2025.acl-long.977@ACL

Total: 1

#1 Integrating Audio, Visual, and Semantic Information for Enhanced Multimodal Speaker Diarization on Multi-party Conversation [PDF2] [Copy] [Kimi2] [REL]

Authors: Luyao Cheng, Hui Wang, Chong Deng, Siqi Zheng, Yafeng Chen, Rongjie Huang, Qinglin Zhang, Qian Chen, Xihao Li, Wen Wang

Speaker diarization aims to segment an audio stream into homogeneous partitions based on speaker identity, playing a crucial role in speech comprehension and analysis. Mainstream speaker diarization systems rely only on acoustic information, making the task particularly challenging in complex acoustic environments in real-world applications. Recently, significant efforts have been devoted to audio-visual or audio-semantic multimodal modeling to enhance speaker diarization performance; however, these approaches still struggle to address the complexities of speaker diarization on spontaneous and unstructured multi-party conversations.
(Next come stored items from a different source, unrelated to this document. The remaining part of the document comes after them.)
(* ===== verification/SurfaceDelta.v ===== *)
(** * SurfaceDelta: rebuilt surfaces, their prefix and clipboard images
    (crates/sheprd-protocol/src/surface_delta.rs, surface_reuse.rs,
    surface_prefix.rs and clipboard.rs)

    A recomputed surface arrives as metadata with an empty grid and the spans
    that differ from the retained surface ([SurfaceDelta]), or as metadata alone
    ([SurfaceReuse]). serde_json and the positional header decoder of bincode
    are parameters. *)

From Stdlib Require Import ZArith NArith Lia.
From stdpp Require Import base option strings sets list.
From S2P Require Import Prelude Wire Codec Frame SurfaceScroll.

Local Open Scope N_scope.

Definition MAX_SPANS : N := 4096.
Definition MAX_GRID_DIMENSION : N := 4096.
Definition MAX_GRID_CELLS : N := 1000000.

Inductive GridUpdate :=
| Grid_Patch (rows : list PaneSurfacePatchRow)
| Grid_Replace (cells : list CellData).

Record SurfaceDelta := MkSurfaceDelta {
  delta_base_projection_revision : N;
  delta_base_surface_revision : N;
  delta_surface : PaneSurfaceFrame;
  delta_rows : list PaneSurfacePatchRow;
  delta_popup_cells : option GridUpdate }.

Definition grid_cells (width height : N) : res Error N :=
  let cells := width * height in
  if (MAX_GRID_DIMENSION <? width) || (MAX_GRID_DIMENSION <? height) || (MAX_GRID_CELLS <? cells)
  then Err E_DeltaGridLimit else Ok cells.

(** The loop of [check_rows], with [previous_end] and [total]. *)
Fixpoint check_rows_from (width height budget previous_end total : N)
    (rows : list PaneSurfacePatchRow) : res Error unit :=
  match rows with
  | [] => Ok tt
  | row :: rows =>
      let x := row_x row in
      let len := lenN (row_cells row) in
      if (len =? 0) || (height <=? row_y row) || (width <=? x) || (width - x <? len)
      then Err E_DeltaSpan
      else
        let start := row_y row * width + x in
        let total := total + len in
        if (start <? previous_end) || (budget <? total) then Err E_DeltaSpan
        else check_rows_from width height budget (start + len) total rows
  end.

Definition check_rows (rows : list PaneSurfacePatchRow) (width height : N) : res Error unit :=
  budget ← grid_cells width height;
  if N.min MAX_SPANS budget <? lenN rows then Err E_DeltaSpan
  else check_rows_from width height budget 0 0 rows.

Definition check_metadata (frame : FrameData) : res Error unit :=
  _ ← grid_cells (frame_width frame) (frame_height frame);
  if negb (bool_decide (frame_cells frame = [])) then Err E_DeltaMetadataCells else Ok tt.

Definition is_empty {A} (l : list A) : bool := match l with [] => true | _ => false end.

(** The popup half of [decode]. *)
Definition check_popup (popup : option ClientShellPopupSurface) (update : option GridUpdate)
    : res Error unit :=
  match popup, update with
  | None, Some _ => Err E_DeltaPopup
  | Some popup, update =>
      _ ← check_metadata (popup_frame popup);
      let width := frame_width (popup_frame popup) in
      let height := frame_height (popup_frame popup) in
      match update with
      | Some (Grid_Patch rows) => check_rows rows width height
      | Some (Grid_Replace cells) =>
          n ← grid_cells width height;
          if negb (lenN cells =? n) then Err E_DeltaPopup else Ok tt
      | None => Err E_DeltaPopup
      end
  | None, None => Ok tt
  end.

Section messages.
Context `{Base64, Bincode SurfaceDelta}.

Definition delta_decode (data : str) : res Error SurfaceDelta :=
  if MAX_GRAPHICS_FRAME_SIZE <? str_len data then Err E_EncodingLimit
  else
    bytes ← ok_or E_EncodingPayload (b64_decode data);
    delta ← decode_payload (M:=SurfaceDelta) bytes;
    let surface := delta_surface delta in
    let graphics := surf_graphics surface in
    if (MAX_FRAME_SIZE <? str_len data) && is_empty (scene_assets graphics)
       && is_empty (scene_placements graphics) && is_empty (scene_retained_assets graphics)
    then Err E_EncodingLimit
    else
      _ ← check_metadata (surf_frame surface);
      _ ← check_rows (delta_rows delta) (frame_width (surf_frame surface)) (frame_height (surf_frame surface));
      _ ← check_popup (surf_popup surface) (delta_popup_cells delta);
      Ok delta.

(** [SurfaceDelta::encode]: the frame without its length prefix. *)
Definition delta_encode (delta : SurfaceDelta) : res Error str :=
  bytes ← encode_message delta MAX_GRAPHICS_FRAME_SIZE;
  Ok (b64_encode (drop 4 bytes)).
End messages.

(** [apply_rows]: [None] is the panic of an index out of range. *)
Definition apply_rows (cells : list CellData) (width : N) (rows : list PaneSurfacePatchRow)
    : option (list CellData) :=
  foldM (write_row width) cells rows.

Definition same_popup_grid (previous next : ClientShellPopupSurface) : bool :=
  bool_decide (popup_terminal_id previous = popup_terminal_id next)
  && (frame_width (popup_frame previous) =? frame_width (popup_frame next))
  && (frame_height (popup_frame previous) =? frame_height (popup_frame next))
  && (lenN (frame_cells (popup_frame previous))
      =? frame_width (popup_frame next) * frame_height (popup_frame next)).

Definition popup_with_cells (p : ClientShellPopupSurface) (cells : list CellData)
    : ClientShellPopupSurface :=
  MkClientShellPopupSurface (popup_terminal_id p) (popup_title p) (popup_width p) (popup_height p)
    (set_cells (popup_frame p) cells) (popup_mouse_reporting p) (popup_sgr_pixel_mouse p)
    (popup_pixel_width p) (popup_pixel_height p).

Definition surface_with_popup (s : PaneSurfaceFrame) (popup : option ClientShellPopupSurface)
    : PaneSurfaceFrame :=
  MkPaneSurfaceFrame (surf_boot_id s) (surf_projection_revision s) (surf_surface_revision s)
    (surf_frame s) (surf_panes s) (surf_splits s) popup (surf_graphics s).

(** The popup half of [reconstruct]; [None] is a panic. *)
Definition reconstruct_popup (base popup : option ClientShellPopupSurface) (update : option GridUpdate)
    : option (res Error (option ClientShellPopupSurface)) :=
  match popup, update with
  | None, None => Some (Ok None)
  | Some popup, Some (Grid_Replace cells) => Some (Ok (Some (popup_with_cells popup cells)))
  | Some popup, Some (Grid_Patch rows) =>
      match base with
      | Some previous =>
          if same_popup_grid previous popup then
            cells ← apply_rows (frame_cells (popup_frame previous)) (frame_width (popup_frame popup)) rows;
            Some (Ok (Some (popup_with_cells popup cells)))
          else Some (Err E_DeltaPopup)
      | None => Some (Err E_DeltaPopup)
      end
  | _, _ => Some (Err E_DeltaPopup)
  end.

(** [SurfaceDelta::reconstruct]; [None] is a panic. *)
Definition delta_reconstruct (delta : SurfaceDelta) (base : PaneSurfaceFrame)
    : option (res Error PaneSurfaceFrame) :=
  let surface := delta_surface delta in
  let width := frame_width (surf_frame base) in
  let height := frame_height (surf_frame base) in
  if negb (bool_decide (surf_boot_id surface = surf_boot_id base))
     || negb (delta_base_projection_revision delta =? surf_projection_revision base)
     || negb (delta_base_surface_revision delta =? surf_surface_revision base)
     || negb (bool_decide (checked_add u64_max (surf_surface_revision base) 1
                           = Some (surf_surface_revision surface)))
     || (surf_projection_revision surface <? surf_projection_revision base)
     || negb ((frame_width (surf_frame surface) =? width) && (frame_height (surf_frame surface) =? height))
     || negb (lenN (frame_cells (surf_frame base)) =? width * height)
  then Some (Err E_SurfaceBaseline)
  else
    popup ← reconstruct_popup (surf_popup base) (surf_popup surface) (delta_popup_cells delta);
    match popup with
    | Err e => Some (Err e)
    | Ok popup =>
        cells ← apply_rows (frame_cells (surf_frame base)) width (delta_rows delta);
        Some (Ok (with_cells (surface_with_popup surface popup) cells))
    end.

(** ** What the checks establish *)

(** Spans inside the grid, each starting at or after the end of the one before. *)
Fixpoint spans_ordered (width height previous_end : N) (rows : list PaneSurfacePatchRow) : Prop :=
  match rows with
  | [] => True
  | row :: rows =>
      row_y row < height ∧ row_x row + lenN (row_cells row) ≤ width ∧
      previous_end ≤ row_y row * width + row_x row ∧
      spans_ordered width height (row_y row * width + row_x row + lenN (row_cells row)) rows
  end.

Lemma check_rows_from_ordered width height budget prev total rows :
  check_rows_from width height budget prev total rows = Ok tt → spans_ordered width height prev rows.
Proof.
  revert prev total. induction rows as [|row rows IH]; intros prev total; simpl; [done|].
  destruct (_ || _ || _ || _) eqn:Hspan; [done|].
  rewrite !orb_false_iff, N.eqb_neq, !N.leb_gt, N.ltb_ge in Hspan.
  destruct (_ || _) eqn:Hstart; [done|]. rewrite orb_false_iff, !N.ltb_ge in Hstart.
  intros H%IH. split_and!; [lia..|done].
Qed.

Lemma check_rows_ordered rows width height :
  check_rows rows width height = Ok tt → spans_ordered width height 0 rows.
Proof.
  unfold check_rows. destruct (grid_cells width height) as [budget|]; simpl; [|done].
  destruct (_ <? _); [done|]. apply check_rows_from_ordered.
Qed.

Lemma spans_ordered_weaken w h p q rows :
  q ≤ p → spans_ordered w h p rows → spans_ordered w h q rows.
Proof. destruct rows as [|row rows]; simpl; [done|]. intros. split_and!; [lia..|]. naive_solver. Qed.

(** No span of an ordered list starts before its bound. *)
Lemma spans_ordered_from w h p rows row i c :
  spans_ordered w h p rows → row ∈ rows → row_cell w i row = Some c → p ≤ N.of_nat i.
Proof.
  revert p. induction rows as [|r rows IH]; intros p Ho Hin Hc; simpl in Ho; [set_solver|].
  destruct Ho as (Hy & Hx & Hp & Ho). apply elem_of_cons in Hin as [->|Hin].
  - unfold row_cell, row_start in Hc. case_match eqn:E; [|done]. apply Nat.leb_le in E. lia.
  - specialize (IH _ Ho Hin Hc). lia.
Qed.

Lemma row_cell_end w i row c :
  row_cell w i row = Some c → N.of_nat i < row_y row * w + row_x row + lenN (row_cells row).
Proof.
  unfold row_cell, row_start, lenN. case_match eqn:E; [|done]. apply Nat.leb_le in E.
  intros Hl%lookup_lt_Some. lia.
Qed.

Lemma patched_cell_none w rows i old :
  (∀ row, row ∈ rows → row_cell w i row = None) → patched_cell w rows i old = old.
Proof.
  unfold patched_cell. revert old. induction rows as [|r rows IH]; intros old Hn; simpl; [done|].
  rewrite (Hn r) by set_solver. apply IH. set_solver.
Qed.

(** Ordered spans do not overlap: the one that covers a cell decides it. *)
Lemma patched_cell_ordered w h p rows row i c old :
  spans_ordered w h p rows → row ∈ rows → row_cell w i row = Some c →
  patched_cell w rows i old = Some c.
Proof.
  revert p old. induction rows as [|r rows IH]; intros p old Ho Hin Hc; [set_solver|].
  destruct Ho as (_ & _ & _ & Ho). apply elem_of_cons in Hin as [->|Hin].
  - unfold patched_cell. cbn [foldl]. rewrite Hc. fold (patched_cell w rows i (Some c)).
    apply patched_cell_none. intros r' Hr'. destruct (row_cell w i r') as [d|] eqn:Hd; [|done].
    pose proof (spans_ordered_from _ _ _ _ _ _ _ Ho Hr' Hd). apply row_cell_end in Hc. lia.
  - by apply (IH _ _ Ho).
Qed.

(** The grid after the spans: every cell of a span is the span's, the others the
    retained ones. *)
Record spans_written (width : N) (rows : list PaneSurfacePatchRow) (old new : list CellData) : Prop := {
  sw_length : length new = length old;
  sw_in : ∀ row k c, row ∈ rows → row_cells row !! k = Some c →
    new !! (row_start width row + k)%nat = Some c;
  sw_out : ∀ i, (∀ row, row ∈ rows → row_cell width i row = None) → new !! i = old !! i;
}.

Lemma spans_ordered_Forall w h p rows :
  spans_ordered w h p rows →
  Forall (λ row, row_y row < h ∧ row_x row + lenN (row_cells row) ≤ w) rows.
Proof.
  revert p. induction rows as [|row rows IH]; intros p; simpl; [by constructor|].
  intros (? & ? & ? & ?). constructor; [done|]. by eapply IH.
Qed.

Lemma apply_rows_written w h rows cells :
  spans_ordered w h 0 rows → lenN cells = w * h →
  ∃ new, apply_rows cells w rows = Some new ∧ spans_written w rows cells new.
Proof.
  intros Ho Hlen. pose proof (spans_ordered_Forall _ _ _ _ Ho) as Hfit. rewrite Forall_forall in Hfit.
  destruct (foldM_ind (write_row w) (λ cs, length cs = length cells) rows cells) as (new & Hn & Hl); [done| |].
  { intros cs row Hin Hcs. destruct (Hfit row Hin) as [Hy Hx]. eexists. split.
    - apply write_at_fits. unfold row_start. pose proof (row_in_grid _ _ _ _ _ Hy Hx).
      unfold lenN in *. lia.
    - by rewrite length_inserts. }
  exists new. split; [done|]. split; [done| |].
  - intros row k c Hin Hk. rewrite (write_rows_lookup _ _ _ _ _ Hn).
    apply (patched_cell_ordered w h 0 rows row); [done..|].
    unfold row_cell. rewrite (proj2 (Nat.leb_le _ _)) by lia. by rewrite Nat.add_comm, Nat.add_sub.
  - intros i Hi. rewrite (write_rows_lookup _ _ _ _ _ Hn). by apply patched_cell_none.
Qed.

Lemma grid_cells_Ok w h n : grid_cells w h = Ok n → n = w * h.
Proof. unfold grid_cells. destruct (_ || _); [done|]. by intros [= <-]. Qed.

(** A popup that passed [check_popup] is rebuilt without a panic to a full grid. *)
Lemma reconstruct_popup_total base popup update :
  check_popup popup update = Ok tt →
  ∃ r, reconstruct_popup base popup update = Some r ∧
    match r with
    | Err e => e = E_DeltaPopup
    | Ok None => popup = None
    | Ok (Some p) => lenN (frame_cells (popup_frame p)) = frame_width (popup_frame p) * frame_height (popup_frame p)
    end.
Proof.
  unfold check_popup, reconstruct_popup. destruct popup as [popup|], update as [[rows|cells]|]; try done.
  - destruct (check_metadata _); simpl; [|done]. intros Ho%check_rows_ordered.
    destruct base as [previous|]; [|by eexists]. destruct (same_popup_grid previous popup) eqn:Hs; [|by eexists].
    unfold same_popup_grid in Hs. rewrite !andb_true_iff, !N.eqb_eq in Hs. destruct Hs as [_ Hlen].
    destruct (apply_rows_written _ _ _ _ Ho Hlen) as (new & -> & Hw). simpl.
    eexists. split; [done|]. simpl. unfold lenN in *. by rewrite (sw_length _ _ _ _ Hw).
  - destruct (check_metadata _); simpl; [|done]. destruct (grid_cells _ _) as [n|] eqn:Hg; simpl; [|done].
    apply grid_cells_Ok in Hg as ->. destruct (N.eqb_spec (lenN cells) (frame_width (popup_frame popup) * frame_height (popup_frame popup))); [|done].
    intros _. by eexists.
  - destruct (check_metadata _); done.
  - intros _. by eexists.
Qed.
To fully exploit meaningful dialogue patterns, we propose a novel multimodal approach that jointly utilizes audio, visual, and semantic cues to enhance speaker diarization. Our approach structures visual cues among active speakers and semantic cues in spoken content into a cohesive format known as pairwise constraints, and employs a semi-supervised clustering technique based on pairwise constrained propagation. Extensive experiments conducted on multiple multimodal datasets demonstrate that our approach effectively integrates audio-visual-semantic information into the clustering process for acoustic speaker embeddings and consistently outperforms state-of-the-art speaker diarization methods, while largely preserving the overall system framework.

Subject: ACL.2025 - Long Papers